## Exercise
Extract each line from the entries below that has the string "lnot" in it.

Dataset entries
-=-=-
Lemma zone_offset_ref minv maxv fields pre x rest st :
  bs = pre ++ x :: rest -> x = plus_char \/ x = minus_char -> st_ok st ->
  rd minv fields = Some 0 -> rd maxv fields = Some 12 -> rd minv (fields + 1) = Some 0 -> rd maxv (fields + 1) = Some 59 ->
  match ('(h, r) ← digits2 rest; '(m, r) ← digits2 r; if (h <=? 12) && (m <=? 59) then Some (h, m, r) else None) with
  | Some (h, m, r) =>
      match zone_apply (Offset (x =? minus_char) h m) st with
      | Some st' => zone_offset minv maxv fields a l (Z.of_nat (length pre)) x st = Done (l - Z.of_nat (length r)) st'
      | None => zone_offset minv maxv fields a l (Z.of_nat (length pre)) x st = Bad st
      end
  | None => zone_offset minv maxv fields a l (Z.of_nat (length pre)) x st = Bad st
  end.
Proof.
  intros E Hx Hst H1 H2 H3 H4. unfold zone_offset. cbv zeta.
  assert (bs = (pre ++ [x]) ++ rest) as E2 by (rewrite <- app_assoc; done).
  assert (l = Z.of_nat (length pre) + 1 + Z.of_nat (length rest)) as El by (unfold l; rewrite E, length_app; cbn [length]; lia).
  replace (Z.of_nat (length pre) + 1) with (Z.of_nat (length (pre ++ [x]))) by (rewrite length_app; cbn [length]; lia).
  pose proof (offset_digits_ref minv maxv fields 12 (pre ++ [x]) rest st E2 H1 H2) as Hh.
  destruct (digits2 rest) as [[h r]|] eqn:Eh; cbn [mbind option_bind]; cycle 1.
  { destruct (l <? _); [done|]. unfold mbind, proc_bind. by rewrite Hh. }
  pose proof (digits2_range _ _ _ Eh) as Rh. apply digits2_split in Eh as (x1 & y1 & -> & _).
  assert (bs = (pre ++ [x; x1; y1]) ++ r) as E3 by (rewrite <- app_assoc; done).
  pose proof (offset_digits_ref minv maxv (fields + 1) 59 (pre ++ [x; x1; y1]) r st E3 H3 H4) as Hm.
  destruct (digits2 r) as [[m r']|] eqn:Em; cbn [mbind option_bind]; cycle 1.
  { destruct (l <? _); [done|]. unfold mbind, proc_bind. rewrite Hh. destruct (h <=? 12); [|done].
    replace (Z.of_nat (length (pre ++ [x])) + 2) with (Z.of_nat (length (pre ++ [x; x1; y1]))) by (rewrite !length_app; cbn [length]; lia). by rewrite Hm. }
  pose proof (digits2_range _ _ _ Em) as Rm. apply digits2_split in Em as (x2 & y2 & -> & _). cbn [length] in El.
  rewrite (proj2 (Z.ltb_ge l _)) by (rewrite length_app; cbn [length]; lia).
  destruct (h <=? 12) eqn:E12; cbn [andb]; [|unfold mbind, proc_bind; by rewrite Hh].
  rewrite (bind_Done _ _ _ _ _ Hh).
  replace (Z.of_nat (length (pre ++ [x])) + 2) with (Z.of_nat (length (pre ++ [x; x1; y1]))) by (rewrite !length_app; cbn [length]; lia).
  destruct (m <=? 59) eqn:E59; [|unfold mbind, proc_bind; by rewrite Hm]. rewrite (bind_Done _ _ _ _ _ Hm).
  replace (Z.of_nat (length (pre ++ [x; x1; y1])) + 2) with (l - Z.of_nat (length r')) by (rewrite length_app; cbn [length]; lia).
  rewrite (bind_Done current _ st st st eq_refl). destruct st as [t|]; [|done]. cbn [zone_apply zone_offset_of].
  assert (forall b : bool, ((h * 3600 + m * 60) * (if b then 1 else -1) =? 0) = (h * 3600 + m * 60 =? 0)) as E0.
  { intros b. destruct (h * 3600 + m * 60 =? 0) eqn:E0; [apply Z.eqb_eq in E0 as ->; by destruct b|]. apply Z.eqb_neq in E0. apply Z.eqb_neq. destruct b; lia. }
  rewrite E0. destruct (h * 3600 + m * 60 =? 0) eqn:Ez; [done|].
  rewrite (bind_Done _ _ _ _ _ (of_option_Some _ t (Some t) eq_refl)).
  rewrite gmtime_adj_spec; [|done|split; [done|destruct (x =? minus_char); lia]].
  rewrite (bind_Done _ _ _ _ _ (of_option_Some _ _ (Some t) eq_refl)). unfold SECS_PER_DAY. rewrite Z.mul_0_r, Z.add_0_r.
  destruct (in_years _ _ _); done.
Qed.

(** The zone and the test that it ends the string. *)
Lemma zone_end_ref (strict : bool) minv maxv fields pre rest st :
  bs = pre ++ rest -> st_ok st ->
  rd minv fields = Some 0 -> rd maxv fields = Some 12 -> rd minv (fields + 1) = Some 0 -> rd maxv (fields + 1) = Some 59 ->
  let run := (c ← char_at a (Z.of_nat (length pre));
     o ← (if c =? Z_char then mret (Z.of_nat (length pre) + 1)
          else if (c =? plus_char) || (c =? minus_char) then zone_offset minv maxv fields a l (Z.of_nat (length pre)) c
          else if strict && negb (c =? 0) then return_0 else mret (Z.of_nat (length pre)));
     if o =? l then mret tt else return_0) st in
  match (z ← zone_ref rest; zone_apply z st) with
  | Some st' => run = Done tt st'
  | None => exists st', run = Bad st'
  end.
Proof.
  intros E Hst H1 H2 H3 H4 run. unfold run. clear run. rewrite (bind_Done _ _ _ _ _ (char_at_spec pre rest st E)).
  assert (l = Z.of_nat (length pre) + Z.of_nat (length rest)) as El by (unfold l; rewrite E, length_app; lia).
  destruct rest as [|x rest]; cbn [zone_ref].
  { change (0 =? Z_char) with false. change ((0 =? plus_char) || (0 =? minus_char)) with false. cbn [negb Z.eqb]. rewrite andb_false_r.
    assert (zone_apply Missing st = Some st) as Ea by (by destruct st). cbn [mbind option_bind]. rewrite Ea.
    unfold mbind, proc_bind, mret, proc_ret. rewrite (proj2 (Z.eqb_eq _ l)) by (cbn [length] in El; lia). done. }
  pose proof (bytes_mid pre x rest E) as Hx. unfold plus_char, minus_char, Z_char in *. rewrite !eqb_s8 by (done || lia). cbn [length] in El.
  destruct (x =? 90) eqn:E90.
  { unfold mbind at 2, proc_bind, mret, proc_ret. destruct rest as [|y rest].
    - assert (zone_apply Zulu st = Some st) as Ea by (by destruct st). cbn [mbind option_bind]. rewrite Ea.
      unfold mbind, proc_bind. rewrite (proj2 (Z.eqb_eq _ l)) by (cbn [length] in El; lia). done.
    - cbn [mbind option_bind]. exists st. unfold mbind, proc_bind. rewrite (proj2 (Z.eqb_neq _ l)) by (cbn [length] in El; lia). done. }
  destruct ((x =? 43) || (x =? 45)) eqn:Epm.
  - assert (s8 x = x) as -> by (unfold in_u in Hx; unfold wraps; change (2 ^ (8 - 1)) with 128; change (2 ^ 8) with 256 in *; lia).
    pose proof (zone_offset_ref minv maxv fields pre x rest st E (zone_char_plus_minus x Epm) Hst H1 H2 H3 H4) as Hz. unfold minus_char in Hz.
    destruct (digits2 rest) as [[h r]|]; cbn [mbind option_bind] in *; [|exists st; unfold mbind, proc_bind; by rewrite Hz].
    destruct (digits2 r) as [[m r']|]; cbn [mbind option_bind] in *; [|exists st; unfold mbind, proc_bind; by rewrite Hz].
    destruct ((h <=? 12) && (m <=? 59)); cbn [andb] in *; [|exists st; unfold mbind, proc_bind; by rewrite Hz].
    destruct (bool_decide (r' = [])) eqn:Er.
    + apply bool_decide_eq_true in Er as ->. cbn [mbind option_bind]. destruct (zone_apply _ st) as [st'|].
      * unfold mbind, proc_bind. rewrite Hz. cbn [length]. by rewrite (proj2 (Z.eqb_eq _ l)) by lia.
      * exists st. unfold mbind, proc_bind. by rewrite Hz.
    + apply bool_decide_eq_false in Er. cbn [mbind option_bind]. destruct (zone_apply _ st) as [st'|].
      * exists st'. unfold mbind, proc_bind. rewrite Hz. rewrite (proj2 (Z.eqb_neq _ l)); [done|]. destruct r'; [done|]. cbn [length]. lia.
      * exists st. unfold mbind, proc_bind. by rewrite Hz.
  - cbn [mbind option_bind]. destruct (strict && negb (x =? 0)); [by exists st|]. exists st. unfold mbind, proc_bind, mret, proc_ret.
    by rewrite (proj2 (Z.eqb_neq _ l)) by lia.
Qed.
(* ===== verification/BioPair.v ===== *)
(** * BoringSSL: BIO pairs ([crypto/bio/pair.c], the functions of [bio.c] on them)

    BIOs are in a store by address, each with its half of the pair behind
    [ptr]; the two halves refer to one another through [peer].  An assertion
    that fails has no result.  What [OPENSSL_malloc] returns is an argument.
    The method of every BIO in the store is [methods_biop]. *)
From S2P Require Import Prelude CBuf.

(** [struct bio_bio_st] *)
Record bio_bio : Type := mk_bio_bio {
  peer : option Z; closed : Z; blen : Z; boffset : Z; bsize : Z; bbuf : option (list Z); request : Z }.

(** [struct bio_st] *)
Record bio : Type := mk_bio {
  init : Z; shutdown : Z; flags : Z; retry_reason : Z; references : Z; bptr : option bio_bio; next_bio : option Z;
  num_read : Z; num_write : Z }.

Notation bios := (gmap Z bio).

Definition with_flags (f r : Z) (b : bio) := mk_bio (init b) (shutdown b) f r (references b) (bptr b) (next_bio b) (num_read b) (num_write b).
Definition with_init (i : Z) (b : bio) := mk_bio i (shutdown b) (flags b) (retry_reason b) (references b) (bptr b) (next_bio b) (num_read b) (num_write b).
Definition with_ptr (p : bio_bio) (b : bio) := mk_bio (init b) (shutdown b) (flags b) (retry_reason b) (references b) (Some p) (next_bio b) (num_read b) (num_write b).
Definition with_shutdown (s : Z) (b : bio) := mk_bio (init b) s (flags b) (retry_reason b) (references b) (bptr b) (next_bio b) (num_read b) (num_write b).
Definition with_references (r : Z) (b : bio) := mk_bio (init b) (shutdown b) (flags b) (retry_reason b) r (bptr b) (next_bio b) (num_read b) (num_write b).
Definition with_next (n : option Z) (b : bio) := mk_bio (init b) (shutdown b) (flags b) (retry_reason b) (references b) (bptr b) n (num_read b) (num_write b).
Definition count_read (n : Z) (b : bio) := mk_bio (init b) (shutdown b) (flags b) (retry_reason b) (references b) (bptr b) (next_bio b) (u64 (num_read b + n)) (num_write b).
Definition count_write (n : Z) (b : bio) := mk_bio (init b) (shutdown b) (flags b) (retry_reason b) (references b) (bptr b) (next_bio b) (num_read b) (u64 (num_write b + n)).

Definition with_peer (p : option Z) (h : bio_bio) := mk_bio_bio p (closed h) (blen h) (boffset h) (bsize h) (bbuf h) (request h).
Definition with_closed (c : Z) (h : bio_bio) := mk_bio_bio (peer h) c (blen h) (boffset h) (bsize h) (bbuf h) (request h).
Definition with_len (l : Z) (h : bio_bio) := mk_bio_bio (peer h) (closed h) l (boffset h) (bsize h) (bbuf h) (request h).
Definition with_offset (o : Z) (h : bio_bio) := mk_bio_bio (peer h) (closed h) (blen h) o (bsize h) (bbuf h) (request h).
Definition with_size (s : Z) (h : bio_bio) := mk_bio_bio (peer h) (closed h) (blen h) (boffset h) s (bbuf h) (request h).
Definition with_buf (b : option (list Z)) (h : bio_bio) := mk_bio_bio (peer h) (closed h) (blen h) (boffset h) (bsize h) b (request h).
Definition with_request (r : Z) (h : bio_bio) := mk_bio_bio (peer h) (closed h) (blen h) (boffset h) (bsize h) (bbuf h) r.

Definition assert_ (c : bool) : option unit := if c then Some tt else None.

(** Access through [bio] and through [bio->ptr]. *)
Definition put (w : bios) (a : Z) (f : bio -> bio) : option bios := b ← w !! a; Some (<[a := f b]> w).
Definition half (w : bios) (a : Z) : option bio_bio := b ← w !! a; bptr b.
Definition put_half (w : bios) (a : Z) (h : bio_bio) : option bios := put w a (with_ptr h).

(** ** Flags *)

Definition BIO_FLAGS_READ := 0x01.
Definition BIO_FLAGS_WRITE := 0x02.
Definition BIO_FLAGS_IO_SPECIAL := 0x04.
Definition BIO_FLAGS_RWS := Z.lor (Z.lor BIO_FLAGS_READ BIO_FLAGS_WRITE) BIO_FLAGS_IO_SPECIAL.
Definition BIO_FLAGS_SHOULD_RETRY := 0x08.
Definition kRetryFlags := Z.lor BIO_FLAGS_RWS BIO_FLAGS_SHOULD_RETRY.

Definition BIO_set_flags (f : Z) (b : bio) : bio := with_flags (Z.lor (flags b) f) (retry_reason b) b.
Definition BIO_clear_flags (f : Z) (b : bio) : bio := with_flags (Z.land (flags b) (Z.lnot f)) (retry_reason b) b.
Definition BIO_test_flags (b : bio) (f : Z) : Z := Z.land (flags b) f.
Definition BIO_should_read (b : bio) : Z := BIO_test_flags b BIO_FLAGS_READ.
Definition BIO_should_write (b : bio) : Z := BIO_test_flags b BIO_FLAGS_WRITE.
Definition BIO_should_retry (b : bio) : Z := BIO_test_flags b BIO_FLAGS_SHOULD_RETRY.
Definition BIO_get_retry_flags (b : bio) : Z := Z.land (flags b) kRetryFlags.
Definition BIO_clear_retry_flags (b : bio) : bio := with_flags (Z.land (flags b) (Z.lnot kRetryFlags)) 0 b.
Definition BIO_set_retry_read (b : bio) : bio := BIO_set_flags (Z.lor BIO_FLAGS_READ BIO_FLAGS_SHOULD_RETRY) b.
Definition BIO_set_retry_write (b : bio) : bio := BIO_set_flags (Z.lor BIO_FLAGS_WRITE BIO_FLAGS_SHOULD_RETRY) b.

(** ** Creating and destroying *)

Definition bio_new (ok : bool) (b : bio) : option bio :=
  if ok then Some (with_ptr (mk_bio_bio None 0 0 0 (17 * 1024) None 0) b) else None.

(** The new BIO, not yet in the store; the arguments are the results of the
    two allocations. *)
Definition BIO_new (ok ok_ptr : bool) : option bio :=
  if ok then bio_new ok_ptr (mk_bio 0 1 0 0 1 None None 0 0) else None.

Definition bio_destroy_pair (w : bios) (a : Z) : option bios :=
  b ← w !! a;
  match bptr b with
  | None => Some w
  | Some h =>
      match peer h with
      | None => Some w
      | Some p =>
          ph ← half w p;
          assert_ (bool_decide (peer ph = Some a));;
          w ← put w p (with_init 0);
          assert_ (bool_decide (bbuf ph <> None));;
          w ← put_half w p (with_offset 0 (with_len 0 (with_peer None ph)));
          h ← half w a;
          w ← put w a (with_init 0);
          assert_ (bool_decide (bbuf h <> None));;
          put_half w a (with_offset 0 (with_len 0 (with_peer None h)))
      end
  end.

Definition bio_free (w : bios) (a : Z) : option bios :=
  h ← half w a;
  match peer h with Some _ => bio_destroy_pair w a | None => Some w end.

(** Is the count zero now?  No result if it was zero before. *)
Definition CRYPTO_refcount_dec_and_test_zero (n : Z) : option (bool * Z) :=
  if n =? 0 then None else if n =? 0xffffffff then Some (false, n) else Some (n - 1 =? 0, n - 1).

Fixpoint BIO_free_loop (fuel : nat) (w : bios) (a : option Z) : option (Z * bios) :=
  match a with
  | None => Some (1, w)
  | Some a =>
      match fuel with
      | O => None
      | S fuel' =>
          b ← w !! a;
          r ← CRYPTO_refcount_dec_and_test_zero (references b);
          let w := <[a := with_references r.2 b]> w in
          if negb r.1 then Some (0, w)
          else
            let next := next_bio b in
            w ← put w a (with_next None);
            w ← bio_free w a;
            BIO_free_loop fuel' (delete a w) next
      end
  end.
-=-=-
## Result
Definition BIO_clear_flags (f : Z) (b : bio) : bio := with_flags (Z.land (flags b) (Z.lnot f)) (retry_reason b) b.
Definition BIO_clear_retry_flags (b : bio) : bio := with_flags (Z.land (flags b) (Z.lnot kRetryFlags)) 0 b.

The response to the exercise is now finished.